WHAT YOU ARE ASKED TO DO: Begin at the line containing "(** An operation" in the data below and go on through the line containing "destruct (named_Some _", repeating each line exactly; include both ends and no other line.

*** Opening INPUT RECORDS ***

(* ===== verification/StoreApi.v ===== *)
(** The storage interface (internal/store/store.go): task events, the operations
    of a store over an abstract state, and the contract the API server and the
    controller rely on, as laws over a view of the stored resources. *)

From S2P Require Import Prelude GoStrings Types.

Record TaskEvent := mkTaskEvent {
  ev_id : string;
  ev_atespace : string;
  ev_name : string;
  ev_action : string;
}.

(** The wall clock as a state component: time.Now() in nanoseconds. *)
Class TimeNow (S : Type) := time_Now : M S Z.

(** ** Operations

    A Save mutates the message it is given (defaults are filled in), so it
    returns the message next to the error. *)
Class Store (S : Type) := {
  SaveTask : Task → M S (option error * Task);
  GetTask : string → string → M S (res Task);
  ListTasks : string → Z → Z → M S (res (list Task));
  UpdateTaskStatus : string → string → option TaskStatus → M S (option error);
  MarkTaskDeleting : string → string → M S (option error);
  DeleteTask : string → string → M S (option error);

  SaveGateway : Gateway → M S (option error * Gateway);
  GetGateway : string → string → M S (res Gateway);
  ListGateways : string → M S (res (list Gateway));
  DeleteGateway : string → string → M S (option error);

  SaveWorkspace : Workspace → M S (option error * Workspace);
  GetWorkspace : string → string → M S (res Workspace);
  ListWorkspaces : string → M S (res (list Workspace));
  DeleteWorkspace : string → string → M S (option error);

  SaveModel : Model → M S (option error * Model);
  GetModel : string → string → M S (res Model);
  ListModels : string → M S (res (list Model));
  DeleteModel : string → string → M S (option error);
}.

(** ** The contract *)

Definition default_atespace (a : string) : string :=
  if decide (a = "") then "default" else a.

(** Resources are addressed by atespace and name. *)
Definition res_key (atespace name : string) : string :=
  default_atespace atespace +:+ ":" +:+ name.

Record StoreView := mkStoreView {
  v_tasks : gmap string Task;
  v_gateways : gmap string Gateway;
  v_workspaces : gmap string Workspace;
  v_models : gmap string Model;
}.
Definition v_set_tasks (m : gmap string Task) (v : StoreView) : StoreView :=
  mkStoreView m (v_gateways v) (v_workspaces v) (v_models v).
Definition v_set_gateways (m : gmap string Gateway) (v : StoreView) : StoreView :=
  mkStoreView (v_tasks v) m (v_workspaces v) (v_models v).
Definition v_set_workspaces (m : gmap string Workspace) (v : StoreView) : StoreView :=
  mkStoreView (v_tasks v) (v_gateways v) m (v_models v).
Definition v_set_models (m : gmap string Model) (v : StoreView) : StoreView :=
  mkStoreView (v_tasks v) (v_gateways v) (v_workspaces v) m.

Definition found {A} (o : option A) : res A :=
  match o with Some a => Ok a | None => Err ErrNotFound end.

(** The metadata a save leaves in the message. *)
Definition saved_meta (m : ObjectMeta) : ObjectMeta :=
  om_set_atespace (default_atespace (om_atespace m)) m.
Definition meta_key (m : ObjectMeta) : string := res_key (om_atespace m) (om_name m).

(** The status a save leaves: a task without a phase is pending. *)
Definition pending_status (st : option TaskStatus) : TaskStatus :=
  let st := default zero_TaskStatus st in
  if decide (st_phase st = "") then st_set_phase "Pending" st else st.

(** A task that is marked for deletion. *)
Definition marked_deleting (t : Task) : Task :=
  task_set_status (Some (st_set_phase PhaseTerminating (default zero_TaskStatus (task_status t)))) t.

(** A call that returns [r], keeps the invariant and changes the view to [v]. *)
Definition runs_to {S A} (inv : S → Prop) (view : S → StoreView)
    (m : M S A) (s : S) (r : A) (v : StoreView) : Prop :=
  ∃ s', m s = (Ret r, s') ∧ inv s' ∧ view s' = v.

(** What a reliable store promises. [saved_task], [saved_gateway], ... are the
    messages with the defaults of the implementation filled in. *)
Class StoreLaws (S : Type) `{!Store S} := {
  s_inv : S → Prop;
  s_view : S → StoreView;
  saved_task : Task → Task;
  saved_gateway : Gateway → Gateway;
  saved_workspace : Workspace → Workspace;
  saved_model : Model → Model;

  saved_task_metadata t m :
    task_metadata t = Some m → task_metadata (saved_task t) = Some (saved_meta m);
  saved_task_spec t : task_spec (saved_task t) = task_spec t;
  saved_task_status t : task_status (saved_task t) = Some (pending_status (task_status t));
  saved_gateway_metadata g m :
    gw_metadata g = Some m → gw_metadata (saved_gateway g) = Some (saved_meta m);
  saved_gateway_spec g : gw_spec (saved_gateway g) = gw_spec g;
  saved_workspace_metadata w m :
    ws_metadata w = Some m → ws_metadata (saved_workspace w) = Some (saved_meta m);
  saved_workspace_spec w : ws_spec (saved_workspace w) = ws_spec w;
  saved_model_metadata x m :
    model_metadata x = Some m → model_metadata (saved_model x) = Some (saved_meta m);
  saved_model_spec x : model_spec (saved_model x) = model_spec x;

  law_filed s k t : s_inv s → v_tasks (s_view s) !! k = Some t →
    ∃ m, task_metadata t = Some m ∧ meta_key m = k ∧ om_name m ≠ "";

  law_SaveTask s t m : s_inv s → task_metadata t = Some m → om_name m ≠ "" →
    runs_to s_inv s_view (SaveTask t) s (None, saved_task t)
      (v_set_tasks (<[meta_key m := saved_task t]> (v_tasks (s_view s))) (s_view s));
  law_GetTask s a n : s_inv s →
    runs_to s_inv s_view (GetTask a n) s (found (v_tasks (s_view s) !! res_key a n)) (s_view s);
  law_UpdateTaskStatus s a n st : s_inv s → a ≠ "" →
    match v_tasks (s_view s) !! res_key a n with
    | Some t =>
        runs_to s_inv s_view (UpdateTaskStatus a n st) s None
          (v_set_tasks (<[res_key a n := task_set_status st t]> (v_tasks (s_view s))) (s_view s))
    | None => runs_to s_inv s_view (UpdateTaskStatus a n st) s (Some ErrNotFound) (s_view s)
    end;
  law_MarkTaskDeleting s a n : s_inv s →
    match v_tasks (s_view s) !! res_key a n with
    | Some t =>
        runs_to s_inv s_view (MarkTaskDeleting a n) s None
          (v_set_tasks (<[res_key a n := marked_deleting t]> (v_tasks (s_view s))) (s_view s))
    | None => runs_to s_inv s_view (MarkTaskDeleting a n) s (Some ErrNotFound) (s_view s)
    end;
  law_DeleteTask s a n : s_inv s →
    runs_to s_inv s_view (DeleteTask a n) s None
      (v_set_tasks (delete (res_key a n) (v_tasks (s_view s))) (s_view s));

  law_SaveGateway s g m : s_inv s → gw_metadata g = Some m → om_name m ≠ "" →
    runs_to s_inv s_view (SaveGateway g) s (None, saved_gateway g)
      (v_set_gateways (<[meta_key m := saved_gateway g]> (v_gateways (s_view s))) (s_view s));
  law_GetGateway s a n : s_inv s →
    runs_to s_inv s_view (GetGateway a n) s (found (v_gateways (s_view s) !! res_key a n)) (s_view s);
  law_DeleteGateway s a n : s_inv s →
    runs_to s_inv s_view (DeleteGateway a n) s None
      (v_set_gateways (delete (res_key a n) (v_gateways (s_view s))) (s_view s));

  law_SaveWorkspace s w m : s_inv s → ws_metadata w = Some m → om_name m ≠ "" →
    runs_to s_inv s_view (SaveWorkspace w) s (None, saved_workspace w)
      (v_set_workspaces (<[meta_key m := saved_workspace w]> (v_workspaces (s_view s))) (s_view s));
  law_GetWorkspace s a n : s_inv s →
    runs_to s_inv s_view (GetWorkspace a n) s (found (v_workspaces (s_view s) !! res_key a n)) (s_view s);
  law_DeleteWorkspace s a n : s_inv s →
    runs_to s_inv s_view (DeleteWorkspace a n) s None
      (v_set_workspaces (delete (res_key a n) (v_workspaces (s_view s))) (s_view s));

  law_SaveModel s x m : s_inv s → model_metadata x = Some m → om_name m ≠ "" →
    runs_to s_inv s_view (SaveModel x) s (None, saved_model x)
      (v_set_models (<[meta_key m := saved_model x]> (v_models (s_view s))) (s_view s));
  law_GetModel s a n : s_inv s →
    runs_to s_inv s_view (GetModel a n) s (found (v_models (s_view s) !! res_key a n)) (s_view s);
  law_DeleteModel s a n : s_inv s →
    runs_to s_inv s_view (DeleteModel a n) s None
      (v_set_models (delete (res_key a n) (v_models (s_view s))) (s_view s));
}.

(** * Keys *)

Lemma default_atespace_idemp a : default_atespace (default_atespace a) = default_atespace a.
Proof. unfold default_atespace. repeat case_decide; done. Qed.

Lemma res_key_default a n : res_key (default_atespace a) n = res_key a n.
Proof. unfold res_key. by rewrite default_atespace_idemp. Qed.

Lemma saved_meta_key m : meta_key (saved_meta m) = meta_key m.
Proof. destruct m. unfold meta_key, saved_meta. cbn. by rewrite res_key_default. Qed.

(** Two addresses share a key only when they are the same address, as long as
    the atespaces hold no colon. *)
Lemma res_key_inj a a' n n' :
  string_in ":"%char (default_atespace a) = false →
  string_in ":"%char (default_atespace a') = false →
  res_key a n = res_key a' n' → default_atespace a = default_atespace a' ∧ n = n'.
Proof. apply app_sep_inj. Qed.
(** A save publishes one reconcile event behind the queued ones; when 1000
    events are queued the event is dropped, and the save still succeeds and
    stores the task. *)
Theorem memory_SaveTask_publishes s t m :
  mem_inv s → task_metadata t = Some m → om_name m ≠ "" →
  ∃ s' ev, SaveTask t s = (Ret (None, task_defaults t), s') ∧
    v_tasks (mem_view s') !! meta_key m = Some (task_defaults t) ∧
    ev_atespace ev = default_atespace (om_atespace m) ∧ ev_name ev = om_name m ∧
    ev_action ev = "reconcile" ∧
    m_events s' = if decide (length (m_events s) < 1000)%nat then m_events s ++ [ev] else m_events s.
Proof.
  intros Hinv Hm Hn. destruct (SaveTask_full s t m Hinv Hm Hn) as (s' & Hs & _ & Hv & He).
  eexists s', _. split_and!; [exact Hs| | | | |exact He]; [|done..].
  rewrite Hv. apply lookup_insert_eq.
Qed.

Lemma remove_first_last c cs : c ∉ cs → remove_first c (cs ++ [c]) = Some cs.
Proof.
  induction cs as [|d cs IH]; cbn; intros Hc; [by rewrite decide_True|].
  rewrite decide_False by (intros ->; apply Hc; by left).
  rewrite IH; [done|]. intros ?. apply Hc. by right.
Qed.

(** A watch leaves nothing behind: its closer takes exactly its own channel
    off the watchers of the task and closes it, and closing once more changes
    nothing. *)
Theorem memory_watch_close s a n :
  mem_inv s →
  let key := taskKey a n in
  ∃ c s1 s2, WatchTask a n s = (Ret c, s1) ∧
    close_watch key c s1 = (Ret None, s2) ∧ close_watch key c s2 = (Ret None, s2) ∧
    default [] (m_watchers s2 !! key) = default [] (m_watchers s !! key) ∧
    (∀ k, k ≠ key → m_watchers s2 !! k = m_watchers s !! k) ∧
    m_chans s !! c = None ∧ m_chans s2 !! c = Some (mkChan [] true).
Proof.
  intros Hinv key.
  assert (m_chans s !! m_next s = None) as Hfresh.
  { destruct (m_chans s !! m_next s) as [ch|] eqn:E; [|done].
    apply (ww_chans _ _ _ _ (mi_watch s Hinv)) in E as [? _]. lia. }
  assert (m_next s ∉ default [] (m_watchers s !! key)) as Hnew.
  { destruct (m_watchers s !! key) as [cs|] eqn:E; [|by intros ?%elem_of_nil].
    intros Hc. destruct (ww_open _ _ _ _ (mi_watch s Hinv) _ _ _ E Hc) as [buf Hb]. congruence. }
  assert (∀ d cs, d ∉ cs → remove_first d cs = None) as Hnone.
  { intros d cs. induction cs as [|e cs IH]; [done|]. cbn. intros Hd.
    rewrite decide_False by (intros ->; apply Hd; by left).
    rewrite IH; [done|]. intros ?. apply Hd. by right. }
  eexists (m_next s), _, _. split_and!; [reflexivity| | | | |done|].
  - unfold close_watch. mstep. cbn [m_watchers set_watchers]. fold key. rewrite lookup_insert_eq. cbn.
    rewrite remove_first_last by done. rewrite lookup_insert_eq. reflexivity.
  - unfold close_watch. mstep. cbn. rewrite lookup_insert_eq. cbn. by rewrite Hnone.
  - cbn. by rewrite lookup_insert_eq.
  - intros k Hk. cbn. by rewrite !lookup_insert_ne by done.
  - cbn. by rewrite lookup_insert_eq.
Qed.
(* ===== verification/StoreRefine.v ===== *)
(** The abstract store both implementations refine: a map from addresses to
    resources per kind. A store whose operations each do what the abstract store does
    answers every sequence of them so; one that keeps the contract does. The type
    header of a resource (apiVersion and kind), which the Redis store fills in and
    the in-memory store does not, is left out of the comparison. *)

From S2P Require Import Prelude GoStrings Types StoreApi.

(** ** Operations and replies *)

Inductive StoreOp :=
| OSaveTask (t : Task)
| OGetTask (atespace name : string)
| OUpdateTaskStatus (atespace name : string) (st : option TaskStatus)
| OMarkTaskDeleting (atespace name : string)
| ODeleteTask (atespace name : string)
| OSaveGateway (g : Gateway)
| OGetGateway (atespace name : string)
| ODeleteGateway (atespace name : string)
| OSaveWorkspace (w : Workspace)
| OGetWorkspace (atespace name : string)
| ODeleteWorkspace (atespace name : string)
| OSaveModel (x : Model)
| OGetModel (atespace name : string)
| ODeleteModel (atespace name : string).

Inductive Reply :=
| RDone (err : option error)
| RTask (r : res Task)
| RGateway (r : res Gateway)
| RWorkspace (r : res Workspace)
| RModel (r : res Model).

Definition saved_reply {A} (f : res A → Reply) (r : option error * A) : Reply :=
  match fst r with None => f (Ok (snd r)) | Some e => f (Err e) end.

Definition run_op {S} `{Store0 : !Store S} (op : StoreOp) : M S Reply :=
  match op with
  | OSaveTask t => let! r := SaveTask t in ret (saved_reply RTask r)
  | OGetTask a n => let! r := GetTask a n in ret (RTask r)
  | OUpdateTaskStatus a n st => let! e := UpdateTaskStatus a n st in ret (RDone e)
  | OMarkTaskDeleting a n => let! e := MarkTaskDeleting a n in ret (RDone e)
  | ODeleteTask a n => let! e := DeleteTask a n in ret (RDone e)
  | OSaveGateway g => let! r := SaveGateway g in ret (saved_reply RGateway r)
  | OGetGateway a n => let! r := GetGateway a n in ret (RGateway r)
  | ODeleteGateway a n => let! e := DeleteGateway a n in ret (RDone e)
  | OSaveWorkspace w => let! r := SaveWorkspace w in ret (saved_reply RWorkspace r)
  | OGetWorkspace a n => let! r := GetWorkspace a n in ret (RWorkspace r)
  | ODeleteWorkspace a n => let! e := DeleteWorkspace a n in ret (RDone e)
  | OSaveModel x => let! r := SaveModel x in ret (saved_reply RModel r)
  | OGetModel a n => let! r := GetModel a n in ret (RModel r)
  | ODeleteModel a n => let! e := DeleteModel a n in ret (RDone e)
  end.

Fixpoint run_ops {S} `{Store0 : !Store S} (ops : list StoreOp) : M S (list Reply) :=
  match ops with
  | [] => ret []
  | op :: ops => let! r := run_op op in let! rs := run_ops ops in ret (r :: rs)
  end.

(** The operations the contract speaks about: saves of named resources, and status
    updates of an explicit atespace, as the callers make them. *)
Definition named (m : option ObjectMeta) : Prop := om_name (default zero_ObjectMeta m) ≠ "".
Definition admissible (op : StoreOp) : Prop :=
  match op with
  | OSaveTask t => named (task_metadata t)
  | OSaveGateway g => named (gw_metadata g)
  | OSaveWorkspace w => named (ws_metadata w)
  | OSaveModel x => named (model_metadata x)
  | OUpdateTaskStatus a _ _ => a ≠ ""
  | _ => True
  end.

(** ** The abstract store *)

Definition bare_task (t : Task) : Task := mkTask "" "" (task_metadata t) (task_spec t) (task_status t).
Definition bare_gateway (g : Gateway) : Gateway := mkGateway "" "" (gw_metadata g) (gw_spec g).
Definition bare_workspace (w : Workspace) : Workspace := mkWorkspace "" "" (ws_metadata w) (ws_spec w).
Definition bare_model (x : Model) : Model := mkModel "" "" (model_metadata x) (model_spec x).

Definition bare_res {A} (f : A → A) (r : res A) : res A :=
  match r with Ok a => Ok (f a) | Err e => Err e end.
Definition bare_reply (r : Reply) : Reply :=
  match r with
  | RDone e => RDone e
  | RTask r => RTask (bare_res bare_task r)
  | RGateway r => RGateway (bare_res bare_gateway r)
  | RWorkspace r => RWorkspace (bare_res bare_workspace r)
  | RModel r => RModel (bare_res bare_model r)
  end.
Definition bare_view (v : StoreView) : StoreView :=
  mkStoreView (bare_task <$> v_tasks v) (bare_gateway <$> v_gateways v)
    (bare_workspace <$> v_workspaces v) (bare_model <$> v_models v).

Definition spec_key (m : option ObjectMeta) : string := meta_key (default zero_ObjectMeta m).
Definition spec_task (t : Task) : Task :=
  mkTask "" "" (saved_meta <$> task_metadata t) (task_spec t) (Some (pending_status (task_status t))).
Definition spec_gateway (g : Gateway) : Gateway := mkGateway "" "" (saved_meta <$> gw_metadata g) (gw_spec g).
Definition spec_workspace (w : Workspace) : Workspace := mkWorkspace "" "" (saved_meta <$> ws_metadata w) (ws_spec w).
Definition spec_model (x : Model) : Model := mkModel "" "" (saved_meta <$> model_metadata x) (model_spec x).

(** A change of the status of a stored task. *)
Definition spec_status (key : string) (f : option TaskStatus → option TaskStatus) (v : StoreView) : Reply * StoreView :=
  match v_tasks v !! key with
  | Some t => (RDone None, v_set_tasks (<[key := task_set_status (f (task_status t)) t]> (v_tasks v)) v)
  | None => (RDone (Some ErrNotFound), v)
  end.

Definition terminating (st : option TaskStatus) : option TaskStatus :=
  Some (st_set_phase PhaseTerminating (default zero_TaskStatus st)).

Definition spec_op (op : StoreOp) (v : StoreView) : Reply * StoreView :=
  match op with
  | OSaveTask t => (RTask (Ok (spec_task t)), v_set_tasks (<[spec_key (task_metadata t) := spec_task t]> (v_tasks v)) v)
  | OGetTask a n => (RTask (found (v_tasks v !! res_key a n)), v)
  | OUpdateTaskStatus a n st => spec_status (res_key a n) (λ _, st) v
  | OMarkTaskDeleting a n => spec_status (res_key a n) terminating v
  | ODeleteTask a n => (RDone None, v_set_tasks (delete (res_key a n) (v_tasks v)) v)
  | OSaveGateway g =>
      (RGateway (Ok (spec_gateway g)), v_set_gateways (<[spec_key (gw_metadata g) := spec_gateway g]> (v_gateways v)) v)
  | OGetGateway a n => (RGateway (found (v_gateways v !! res_key a n)), v)
  | ODeleteGateway a n => (RDone None, v_set_gateways (delete (res_key a n) (v_gateways v)) v)
  | OSaveWorkspace w =>
      (RWorkspace (Ok (spec_workspace w)),
       v_set_workspaces (<[spec_key (ws_metadata w) := spec_workspace w]> (v_workspaces v)) v)
  | OGetWorkspace a n => (RWorkspace (found (v_workspaces v !! res_key a n)), v)
  | ODeleteWorkspace a n => (RDone None, v_set_workspaces (delete (res_key a n) (v_workspaces v)) v)
  | OSaveModel x =>
      (RModel (Ok (spec_model x)), v_set_models (<[spec_key (model_metadata x) := spec_model x]> (v_models v)) v)
  | OGetModel a n => (RModel (found (v_models v !! res_key a n)), v)
  | ODeleteModel a n => (RDone None, v_set_models (delete (res_key a n) (v_models v)) v)
  end.

Fixpoint spec_ops (ops : list StoreOp) (v : StoreView) : list Reply * StoreView :=
  match ops with
  | [] => ([], v)
  | op :: ops =>
      let '(r, v) := spec_op op v in
      let '(rs, v) := spec_ops ops v in (r :: rs, v)
  end.

(** ** Refinement *)

Section Refine.
Context {S : Type} `{!Store S} (inv : S → Prop) (view : S → StoreView).

(** One operation does what the abstract store does. *)
Definition refines (op : StoreOp) (s : S) : Prop := ∃ r s',
  run_op op s = (Ret r, s') ∧ inv s' ∧
  bare_reply r = fst (spec_op op (bare_view (view s))) ∧
  bare_view (view s') = snd (spec_op op (bare_view (view s))).

(** Operations that each do so, from the state the ones before them leave. *)
Fixpoint all_refine (ops : list StoreOp) (s : S) : Prop :=
  match ops with
  | [] => True
  | op :: ops => refines op s ∧ all_refine ops (snd (run_op op s))
  end.

Lemma refines_runs {A} op (m : M S A) (f : A → Reply) s r v :
  run_op op = bind m (λ r, ret (f r)) → runs_to inv view m s r v →
  bare_reply (f r) = fst (spec_op op (bare_view (view s))) →
  bare_view v = snd (spec_op op (bare_view (view s))) → refines op s.
Proof.
  intros Hop (s' & Hm & Hinv & Hv) Hr Hs. exists (f r), s'. rewrite Hop, (bind_Ret _ _ _ _ _ Hm). by rewrite Hv.
Qed.

(** A status change: [f] of the status the task has. *)
Lemma refines_status op (m : M S (option error)) key f s :
  run_op op = bind m (λ e, ret (RDone e)) →
  (∀ v, spec_op op v = spec_status key f v) →
  match v_tasks (view s) !! key with
  | Some t => runs_to inv view m s None
                (v_set_tasks (<[key := task_set_status (f (task_status t)) t]> (v_tasks (view s))) (view s))
  | None => runs_to inv view m s (Some ErrNotFound) (view s)
  end → refines op s.
Proof.
  intros Hop Hspec Hrun.
  destruct (v_tasks (view s) !! key) as [t|] eqn:Ht; (eapply refines_runs; [exact Hop|exact Hrun|..]);
    rewrite Hspec; unfold spec_status; cbn [bare_view v_tasks]; rewrite lookup_fmap, Ht; cbn; [done| |done..].
  unfold bare_view, v_set_tasks. cbn. by rewrite fmap_insert.
Qed.

Lemma ops_refine ops s : inv s → all_refine ops s → ∃ rs s',
  run_ops ops s = (Ret rs, s') ∧ inv s' ∧
  (bare_reply <$> rs, bare_view (view s')) = spec_ops ops (bare_view (view s)).
Proof.
  revert s. induction ops as [|op ops IH]; intros s Hinv Hops; cbn [run_ops spec_ops].
  { by exists [], s. }
  destruct Hops as [(r & s1 & Hrun & Hinv1 & Hr & Hv1) Hops]. rewrite Hrun in Hops. cbn [snd] in Hops.
  destruct (IH s1 Hinv1 Hops) as (rs & s2 & Hrun2 & Hinv2 & Hspec).
  exists (r :: rs), s2. rewrite (bind_Ret _ _ _ _ _ Hrun), (bind_Ret _ _ _ _ _ Hrun2).
  split; [done|]. split; [done|].
  destruct (spec_op op (bare_view (view s))) as [r' v'] eqn:E. cbn in Hr, Hv1.
  rewrite <- Hv1, <- Hspec. cbn. by rewrite Hr.
Qed.
End Refine.

Lemma named_Some m : named m → ∃ m', m = Some m' ∧ om_name m' ≠ "".
Proof. destruct m as [m'|]; [by exists m'|done]. Qed.
Lemma bare_found {A} (f : A → A) (o : option A) : bare_res f (found o) = found (f <$> o).
Proof. by destruct o. Qed.

(** An operation whose run is known: [law] says what the store does, [bare] what the
    type header hides of what it stores. *)
Ltac refines_save law bare :=
  match goal with
  | Hadm : named ?o |- _ =>
      let m := fresh "m" in let Em := fresh "Em" in let Hn := fresh "Hn" in
      destruct (named_Some _ Hadm) as (m & Em & Hn);
      eapply refines_runs; [reflexivity|eapply law; eassumption|cbn [saved_reply bare_reply bare_res spec_op fst snd]; erewrite bare by eassumption; reflexivity|];
      unfold bare_view, v_set_tasks, v_set_gateways, v_set_workspaces, v_set_models, spec_key;
      cbn [spec_op bare_view v_tasks v_gateways v_workspaces v_models fst snd];
      rewrite fmap_insert, Em; erewrite bare by eassumption; reflexivity
  end.
Ltac refines_get law :=
  eapply refines_runs; [reflexivity|by apply law|cbn; by rewrite bare_found, lookup_fmap|reflexivity].
Ltac refines_delete law :=
  eapply refines_runs; [reflexivity|by apply law|reflexivity|];
  unfold bare_view, v_set_tasks, v_set_gateways, v_set_workspaces, v_set_models; cbn;
  by rewrite fmap_delete.

Section Laws.
Context {S : Type} `{!Store S, !StoreLaws S}.

Lemma bare_saved_task t m : task_metadata t = Some m → bare_task (saved_task t) = spec_task t.
Proof.
  intros Hm. unfold bare_task, spec_task.
  by rewrite (saved_task_metadata t m), saved_task_spec, saved_task_status, Hm.
Qed.
Lemma bare_saved_gateway g m : gw_metadata g = Some m → bare_gateway (saved_gateway g) = spec_gateway g.
Proof. intros Hm. unfold bare_gateway, spec_gateway. by rewrite (saved_gateway_metadata g m), saved_gateway_spec, Hm. Qed.
Lemma bare_saved_workspace w m : ws_metadata w = Some m → bare_workspace (saved_workspace w) = spec_workspace w.
Proof. intros Hm. unfold bare_workspace, spec_workspace. by rewrite (saved_workspace_metadata w m), saved_workspace_spec, Hm. Qed.
Lemma bare_saved_model x m : model_metadata x = Some m → bare_model (saved_model x) = spec_model x.
Proof. intros Hm. unfold bare_model, spec_model. by rewrite (saved_model_metadata x m), saved_model_spec, Hm. Qed.

Lemma step_refines op s : s_inv s → admissible op → refines s_inv s_view op s.
Proof.
  intros Hinv Hadm. destruct op; cbn in Hadm.
  - refines_save law_SaveTask bare_saved_task.
  - refines_get law_GetTask.
  - eapply refines_status; [reflexivity|reflexivity|by apply law_UpdateTaskStatus].
  - eapply refines_status; [reflexivity|reflexivity|by apply law_MarkTaskDeleting].
  - refines_delete law_DeleteTask.
  - refines_save law_SaveGateway bare_saved_gateway.
  - refines_get law_GetGateway.
  - refines_delete law_DeleteGateway.
  - refines_save law_SaveWorkspace bare_saved_workspace.
  - refines_get law_GetWorkspace.
  - refines_delete law_DeleteWorkspace.
  - refines_save law_SaveModel bare_saved_model.
  - refines_get law_GetModel.
  - refines_delete law_DeleteModel.
Qed.

(** A store that keeps the contract does so for any sequence of such operations. *)
Lemma contract_refines ops s : s_inv s → Forall admissible ops → all_refine s_inv s_view ops s.
Proof.
  intros Hinv Hops. revert s Hinv. induction Hops as [|op ops Hop Hops IH]; intros s Hinv; [done|].
  split; [by apply step_refines|]. destruct (step_refines op s Hinv Hop) as (r & s1 & -> & Hinv1 & _). by apply IH.
Qed.
End Laws.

*** Closing INPUT RECORDS ***

RESULT FOR THIS TASK:
(** An operation whose run is known: [law] says what the store does, [bare] what the
    type header hides of what it stores. *)
Ltac refines_save law bare :=
  match goal with
  | Hadm : named ?o |- _ =>
      let m := fresh "m" in let Em := fresh "Em" in let Hn := fresh "Hn" in
      destruct (named_Some _ Hadm) as (m & Em & Hn);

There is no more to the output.